- Born: 1 December 1930 Ulsan, Korea
- Died: 27 March 2021 (aged 90) Seoul, South Korea
- Education: Dong-A University
- Occupation: Businessman
- Known for: Founder of Nongshim
- Children: 5, including Shin Dong-won
- Relatives: Shin Kyuk-ho (brother)

Korean name
- Hangul: 신춘호
- Hanja: 辛春浩
- RR: Sin Chunho
- MR: Sin Ch'unho

= Shin Choon-ho =

South Korean businessman (1930–2021)

Shin Choon-ho (1 December 1930 – 27 March 2021) was a South Korean businessman who founded Nongshim in 1965.

== Biography ==
Shin Choon-ho was born on 1 December 1930 in Ulju County, Ulsan, Korea and was the third eldest son in the family. His older brother Shin Kyuk-ho was the founder of the Korean-Japanese conglomerate Lotte Corporation.

He graduated from Dong-A University in Busan in 1958 after serving as a police officer. He moved to Japan to help his brother with Lotte's confectionery business shortly afterwards.

Shin founded Lotte Industrial Company, his own business separate from the existing company, in 1965 to focus on the ramyeon business. In 1978, he renamed the company Nongshim, which means "farmer's heart," after his brother objected to his proposal to produce instant noodles. The relationship between the two brothers reportedly soured, and the two never reconciled.

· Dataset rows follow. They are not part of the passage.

(* ===== verification/ApiFacts.v ===== *)
(** * Correctness of validation, update-api and freeze-api

    What a successful validation has checked, that an incompatible source tree
    is never copied, what a freeze runs and in which order, and that the
    imports recorded by a freeze are read back. *)

From S2P Require Import Prelude PyStr PyStrFacts PyDict Logger PyOs AidlInterface Examples.
From S2P Require Import InterfaceFacts Imports ImportsFacts Checks LibDeps Api Evolution.

(** ** Commands that ran *)

(** Between [w] and [w'] the command [cmd] ended with exit status 0. *)
Definition ran_ok (w w' : world) (cmd : list str) : Prop :=
  exists l1 l2, w_exits w' = w_exits w ++ l1 ++ (cmd, 0%Z) :: l2.

Lemma ran_ok_grown w0 w1 w2 w3 cmd :
  exits_grown w0 w1 -> ran_ok w1 w2 cmd -> exits_grown w2 w3 -> ran_ok w0 w3 cmd.
Proof.
  intros [l0 E0] (l1 & l2 & E) [l3 E3].
  exists (l0 ++ l1), (l2 ++ l3). rewrite E3, E, E0. by rewrite <- !app_assoc.
Qed.

Lemma ran_ok_after w1 w2 w3 cmd : ran_ok w1 w2 cmd -> exits_grown w2 w3 -> ran_ok w1 w3 cmd.
Proof. by apply ran_ok_grown. Qed.

Lemma ran_ok_before w0 w1 w2 cmd : exits_grown w0 w1 -> ran_ok w1 w2 cmd -> ran_ok w0 w2 cmd.
Proof. intros H1 H2. by eapply ran_ok_grown. Qed.

(** ** [validate_interface] *)

Definition integrity_shell `{Os} (d : ApiDump) (salt : str) : list str :=
  ["/bin/sh"; "-c"; integrity_cmd (api_dir d) salt (default "None" (hash_file d))
                      (path_join host_dir "message_check_integrity.txt")]%str.

Section validation.
Context `{Os} (I : dict str AidlInterface) (i : AidlInterface).

Lemma run_ran cmd w r w' : run cmd w = (Ok r, w') -> returncode r = 0%Z -> ran_ok w w' cmd.
Proof.
  unfold run. destruct (run_process cmd (w_fs w)) as [r' fs'] eqn:E. intros [= -> <-] H0.
  exists [], []. cbn. by rewrite H0.
Qed.

Lemma check_api_ran o n level msg w t w' :
  check_api I i o n level msg w = (Ok t, w') ->
  exists deps, ran_ok w w' (check_api_cmd i o n level deps).
Proof.
  unfold check_api. unfold mbind at 1, M_bind at 1.
  destruct (get_dependencies i I (dump_version n) false w) as [[di|e] w1] eqn:E1; [|done].
  unfold mbind at 1, M_bind at 1. set (cmd := check_api_cmd _ _ _ _ _).
  destruct (run cmd w1) as [[r|e] w2] eqn:E2; [|done].
  case_bool_decide as Hr.
  - intros E. exfalso. revert E. unfold mbind, M_bind.
    destruct (exec_cmd ["cat"%str; msg] w2) as [[b|e] w3]; [|done].
    by rewrite for_each_log.
  - intros E3. exists (fst (fst di)). fold cmd.
    assert (exits_grown w2 w') as G3.
    { revert E3. apply evolves_to. evolves. }
    assert (exits_grown w w1) as G1.
    { revert E1. apply evolves_to. evolves. }
    eapply ran_ok_grown; [exact G1| |exact G3]. by eapply run_ran.
Qed.

Lemma check_integrity_ran d w w' :
  check_integrity i d w = (Ok tt, w') ->
  exists salt, version_for_hashgen (dump_version d) = Ok salt /\ ran_ok w w' (integrity_shell d salt).
Proof.
  unfold check_integrity, of_res, shell. unfold mbind, M_bind.
  destruct (version_for_hashgen (dump_version d)) as [salt|]; [|done].
  set (cmd := [_; _; _]).
  destruct (run cmd w) as [[r|e] w1] eqn:E; [|done]. unfold mret, M_ret.
  case_bool_decide as Hr; [done|]. intros [= <-].
  exists salt. split; [done|]. by eapply run_ran.
Qed.
(* ===== verification/Yaml.v ===== *)
(** * The two YAML libraries

    Definitions are read with PyYAML (YAML 1.1) and rewritten with ruamel.yaml
    (YAML 1.2).  The versions disagree about unquoted words and numbers, and
    about the order of keys nothing is promised, so what is relied on is stated
    for texts that mean themselves in both, and up to the order of keys. *)

From S2P Require Import Prelude PyStr PyStrFacts PyDict Json JsonFacts Logger PyOs AidlInterface Document.
From S2P Require Import IfaceUpdate.

(** ** Texts that mean themselves *)

(** The characters of names, versions and paths. *)
Definition portable_char (c : ascii) : bool :=
  is_decimal c || in_range 65 90 c || in_range 97 122 c || bool_decide (c ∈ "_-./*@+ "%str).

(** Words that YAML 1.1 reads as something else, in lower case. *)
Definition yaml_words : list str :=
  ["y"; "n"; "yes"; "no"; "on"; "off"; "true"; "false"; "null"]%str.

Definition word_start (c : ascii) : bool :=
  in_range 65 90 c || in_range 97 122 c || bool_decide (c ∈ "_/*"%str).

(** A text that starts like a word and is none of those. *)
Definition word_like (s : str) : bool :=
  match s with
  | c :: _ => word_start c && bool_decide (map to_lower s ∉ yaml_words)
  | [] => false
  end.

(** Three or more numbers: a version, not a number. *)
Definition dotted_version (s : str) : bool :=
  (3 <=? length (split_char "."%char s)) &&
  forallb (fun c => bool_decide (c <> []) && forallb is_decimal c) (split_char "."%char s).

(** A number as a text is quoted by either version; so is a word with a mark in
    front.  Spaces are single and inside. *)
Definition portable_text (s : str) : bool :=
  forallb portable_char s && bool_decide (join " " (split_ws s) = s) &&
  (forallb is_decimal s || dotted_version s || word_like s).

(** Values made of such texts, without floats. *)
Fixpoint portable (v : value) : bool :=
  match v with
  | VFloat _ => false
  | VStr s => portable_text s
  | VList l => forallb portable l
  | VDict d => forallb (fun e => portable_text (fst e) && portable (snd e)) d
  | VNull | VBool _ | VInt _ => true
  end.

Example portable_examples :
  forallb portable_text ["hal"; "*.aidl"; "vintf"; "2"; "0.1.0.0"; "common-v3"; "common@current";
                         "RDK Central"; "/ws/hal"; "nose"]%str = true /\
  forallb (fun s => negb (portable_text s))
    ["yes"; "No"; "on"; "~"; "1.5"; "12:30:45"; "2024-01-01"; "1_000"; "0x1F"; "<<"; "a  b"; " a"]%str = true.
Proof. split; vm_compute; reflexivity. Qed.

Lemma portable_list l : portable (VList l) = true <-> Forall (fun v => portable v = true) l.
Proof. cbn. induction l as [|v l IH]; cbn; [by split|]. by rewrite andb_true_iff, IH, Forall_cons. Qed.

Lemma portable_dict d : portable (VDict d) = true <->
  Forall (fun e => portable_text (fst e) = true /\ portable (snd e) = true) d.
Proof. cbn. induction d as [|e d IH]; cbn; [by split|]. by rewrite !andb_true_iff, IH, Forall_cons. Qed.

Lemma portable_texts l : portable (VList (map VStr l)) = forallb portable_text l.
Proof. cbn. induction l as [|s l IH]; cbn; by rewrite ?IH. Qed.

(** A number printed is portable. *)
Lemma portable_fmt_d z : (0 <= z)%Z -> portable_text (fmt_d z) = true.
Proof.
  intros [Hd Hn]%fmt_d_nonneg. unfold portable_text. rewrite split_ws_word.
  2: { split; [|done]. eapply Forall_impl; [exact Hd|]. intros c Hc. by apply decimal_not_space. }
  assert (E : forallb is_decimal (fmt_d z) = true).
  { apply forallb_forall. intros c Hc%list_elem_of_In. by apply (proj1 (Forall_forall _ _) Hd). }
  rewrite E, bool_decide_eq_true_2 by done. rewrite !andb_true_r. apply forallb_forall.
  intros c Hc. unfold portable_char. rewrite forallb_forall in E. by rewrite (E c Hc).
Qed.

(** ** Values up to the order of keys *)

Inductive same_value : value -> value -> Prop :=
| same_refl v : same_value v v
| same_list l l' : Forall2 same_value l l' -> same_value (VList l) (VList l')
| same_dict d d' : (forall k, option_Forall2 same_value (dget d k) (dget d' k)) ->
    same_value (VDict d) (VDict d').

Section same.
Context {A : Type} (f : value -> option A) (Hf : forall v v', same_value v v' -> f v = f v').

Lemma mapM_same l l' : Forall2 same_value l l' -> mapM f l = mapM f l'.
Proof using Hf. induction 1 as [|v v' l l' Hv _ IH]; [done|]. cbn. by rewrite (Hf v v' Hv), IH. Qed.

Lemma list_field_same d d' k : (forall k, option_Forall2 same_value (dget d k) (dget d' k)) ->
  list_field d f k = list_field d' f k.
Proof using Hf.
  intros Hd. unfold list_field. destruct (Hd k) as [v v' Hv|]; [|done].
  destruct Hv as [|l l' Hl|]; [done| |done]. by rewrite (mapM_same _ _ Hl).
Qed.
End same.

Lemma as_text_same v v' : same_value v v' -> as_text v = as_text v'.
Proof. by destruct 1. Qed.

Lemma as_scalar_same v v' : same_value v v' -> as_scalar v = as_scalar v'.
Proof. by destruct 1. Qed.

Lemma as_texts_same v v' : same_value v v' -> as_texts v = as_texts v'.
Proof. destruct 1 as [|l l' Hl|]; try done. apply (mapM_same _ as_text_same _ _ Hl). Qed.

Lemma as_entry_same v v' : same_value v v' -> as_entry v = as_entry v'.
Proof.
  destruct 1 as [| |d d' Hd]; try done. cbn [as_entry].
  assert (dget d "version"%str ≫= as_text = dget d' "version"%str ≫= as_text) as ->.
  { destruct (Hd "version"%str) as [v v' Hv|]; [|done]. by apply as_text_same. }
  destruct (dget d' "version"%str ≫= as_text) as [ver|]; [|done]. cbn [mbind option_bind].
  destruct (Hd "imports"%str) as [v v' Hv|]; [|done].
  destruct Hv as [|l l' Hl|]; [done| |done]. by rewrite (as_texts_same _ _ (same_list _ _ Hl)).
Qed.

(** The definition in a document does not depend on the order of keys. *)
Lemma doc_of_fields_same d d' : (forall k, option_Forall2 same_value (dget d k) (dget d' k)) ->
  doc_of_fields d = doc_of_fields d'.
Proof.
  intros Hd.
  assert (Ht : forall k, text_field d k = text_field d' k).
  { intros k. unfold text_field. destruct (Hd k) as [v v' Hv|]; [by destruct Hv|done]. }
  assert (Hdef : forall k, default_field d k = default_field d' k).
  { intros k. unfold default_field. destruct (Hd k) as [v v' Hv|]; [by destruct Hv|done]. }
  assert (Hb : forall A (f : value -> option A) k, (forall v v', same_value v v' -> f v = f v') ->
    dget d k ≫= f = dget d' k ≫= f).
  { intros A f k Hf. destruct (Hd k) as [v v' Hv|]; [by apply Hf|done]. }
  unfold doc_of_fields. rewrite !Ht, !Hdef, (Hb _ _ _ as_text_same), (Hb _ _ _ as_texts_same).
  rewrite (list_field_same as_scalar as_scalar_same d d') by done.
  rewrite (list_field_same as_entry as_entry_same d d') by done.
  assert (as_scalar (default VNull (dget d "version"%str)) = as_scalar (default VNull (dget d' "version"%str))) as ->.
  { destruct (Hd "version"%str) as [v v' Hv|]; [by apply as_scalar_same|done]. }
  done.
Qed.

Lemma doc_of_value_same v v' : same_value v v' -> doc_of_value v = doc_of_value v'.
Proof.
  destruct 1 as [| |d d' Hd]; try done. cbn [doc_of_value].
  destruct (Hd "aidl_interface"%str) as [x x' Hx|]; [|done].
  destruct Hx as [| |f f' Hf]; try done. by apply doc_of_fields_same.
Qed.

(** ** What the libraries promise *)

(** ruamel.yaml loads documents that have each key once.  If both libraries read
    a document alike and it is made of texts that mean themselves, then PyYAML
    reads what ruamel.yaml makes of it after a change as the changed document. *)
Class YamlLaws `{Floats} `{SafeLoader} `{Editor} : Prop := {
  rt_load_stable : forall text v, rt_load text = Ok v -> stable v;
  yaml_reads_dump : forall text v u v',
    rt_load text = Ok v -> yaml_safe_load text = Ok u -> same_value v u -> portable v = true ->
    stable v' -> portable v' = true ->
    exists u', yaml_safe_load (universal_newlines (rt_dump text v')) = Ok u' /\ same_value v' u'
}.

(** ** Libraries that disagree

    Two libraries over JSON texts: one takes some words for truth values,
    even quoted, and the other writes the keys of a dict in reverse. *)

Fixpoint misread (v : value) : value :=
  match v with
  | VStr s => if decide (s ∈ ["yes"; "Yes"; "on"; "On"]%str) then VBool true else VStr s
  | VList l => VList (map misread l)
  | VDict d => VDict (map (fun e => (fst e, misread (snd e))) d)
  | v => v
  end.

Fixpoint flip (v : value) : value :=
  match v with
  | VList l => VList (map flip l)
  | VDict d => VDict (reverse (map (fun e => (fst e, flip (snd e))) d))
  | v => v
  end.

Definition plain_safe_loader : SafeLoader :=
  {| yaml_safe_load := fun text => v ← json_loads (H := identity_floats) text; Ok (misread v) |}.

Definition plain_editor : Editor := {|
  rt_load := json_loads (H := identity_floats);
  rt_dump := fun _ v => json_dumps 2 (flip v)
|}.

Lemma misread_portable v : portable v = true -> misread v = v.
Proof.
  induction v as [| | | |s|l IH|d IH] using value_ind'; intros Hp; try done; cbn [misread].
  - rewrite decide_False; [done|]. intros Hs. rewrite !elem_of_cons, elem_of_nil in Hs.
    by destruct_or! Hs; subst.
  - apply portable_list in Hp. f_equal. induction IH as [|v l Hv _ IHl]; [done|].
    apply Forall_cons in Hp as [Hp1 Hp2]. cbn [map]. by rewrite Hv, IHl.
  - apply portable_dict in Hp. f_equal. induction IH as [|[k v] d Hv _ IHd]; [done|].
    apply Forall_cons in Hp as [[_ Hp1] Hp2]. cbn [map fst snd] in *. by rewrite Hv, IHd.
Qed.

Lemma flip_portable v : portable v = true -> portable (flip v) = true.
Proof.
  induction v as [| | | | |l IH|d IH] using value_ind'; intros Hp; try done; cbn [flip].
  - apply portable_list in Hp. by apply portable_list, Forall_fmap, (Forall_mp _ _ _ IH).
  - apply portable_dict in Hp. apply portable_dict, Forall_reverse, Forall_fmap.
    apply Forall_forall. intros [k v] Hin. pose proof (proj1 (Forall_forall _ _) IH _ Hin) as Hv.
    apply (proj1 (Forall_forall _ _) Hp) in Hin as [Hk Hs]. cbn in *. auto.
Qed.

Lemma dkeys_flip (d : dict str value) :
  dkeys (reverse (map (fun e => (fst e, flip (snd e))) d)) = reverse (dkeys d).
Proof. unfold dkeys. rewrite fmap_reverse. f_equal. by rewrite <- list_fmap_compose. Qed.

Lemma flip_stable `{Floats} v : stable v -> stable (flip v).
Proof.
  induction v as [| | | | |l IH|d IH] using value_ind'; inversion_clear 1 as [| | | | |? Hl|? Hn Hd];
    try by constructor.
  - constructor. by apply Forall_fmap, (Forall_mp _ _ _ IH).
  - constructor; [by rewrite dkeys_flip, reverse_Permutation|]. apply Forall_reverse, Forall_fmap.
    by apply (Forall_mp _ _ _ IH).
Qed.

Lemma dget_map_snd {A B} (f : A -> B) (d : dict str A) k :
  dget (map (fun e => (fst e, f (snd e))) d) k = f <$> dget d k.
Proof. induction d as [|[k' v] d IH]; [done|]. cbn. by case_decide. Qed.

Lemma same_flip `{Floats} v : stable v -> same_value v (flip v).
Proof.
  induction v as [| | | | |l IH|d IH] using value_ind'; inversion_clear 1 as [| | | | |? Hl|? Hn Hd];
    try apply same_refl.
  - apply same_list, Forall2_fmap_r. by apply Forall_Forall2_diag, (Forall_mp _ _ _ IH).
  - apply same_dict. intros k. set (d' := map _ d).
    assert (Hd' : NoDup (dkeys (reverse d'))) by (unfold d'; by rewrite dkeys_flip, reverse_Permutation).
    rewrite (dget_perm (reverse d') d') by (done || apply reverse_Permutation). unfold d'. rewrite dget_map_snd.
    destruct (dget d k) as [v|] eqn:Ev; constructor. apply dget_Some_elem in Ev.
    apply (proj1 (Forall_forall _ _) IH _ Ev). by apply (proj1 (Forall_forall _ _) Hd) in Ev.
Qed.

#[export] Instance plain_yaml_laws :
  YamlLaws (H := identity_floats) (H0 := plain_safe_loader) (H1 := plain_editor).
Proof.
  split; cbn.
  - intros text v. apply (json_loads_stable (H := identity_floats)).
  - intros _ _ _ v _ _ _ _ Hs Hp. exists (flip v).
    pose proof (flip_stable (H := identity_floats) v Hs) as Hf.
    rewrite no_return_newlines by by apply (no_return_json_text (H := identity_floats)).
    rewrite (json_loads_dumps (H := identity_floats)) by done. cbn.
    rewrite misread_portable by by apply flip_portable. split; [done|].
    by apply (same_flip (H := identity_floats)).
Qed.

Under Shin's leadership, Nongshim became South Korea's largest instant noodles maker and the fifth-largest in the world, and introduced popular products such as the Saeukkang, Shin Ramyun, Chapaghetti, and Neoguri.

He died on 27 March 2021 at Seoul National University Hospital. Shin is survived by his wife Kim Nak-yang, and five children. His eldest son, Shin Dong-won, became chairman of Nongshim.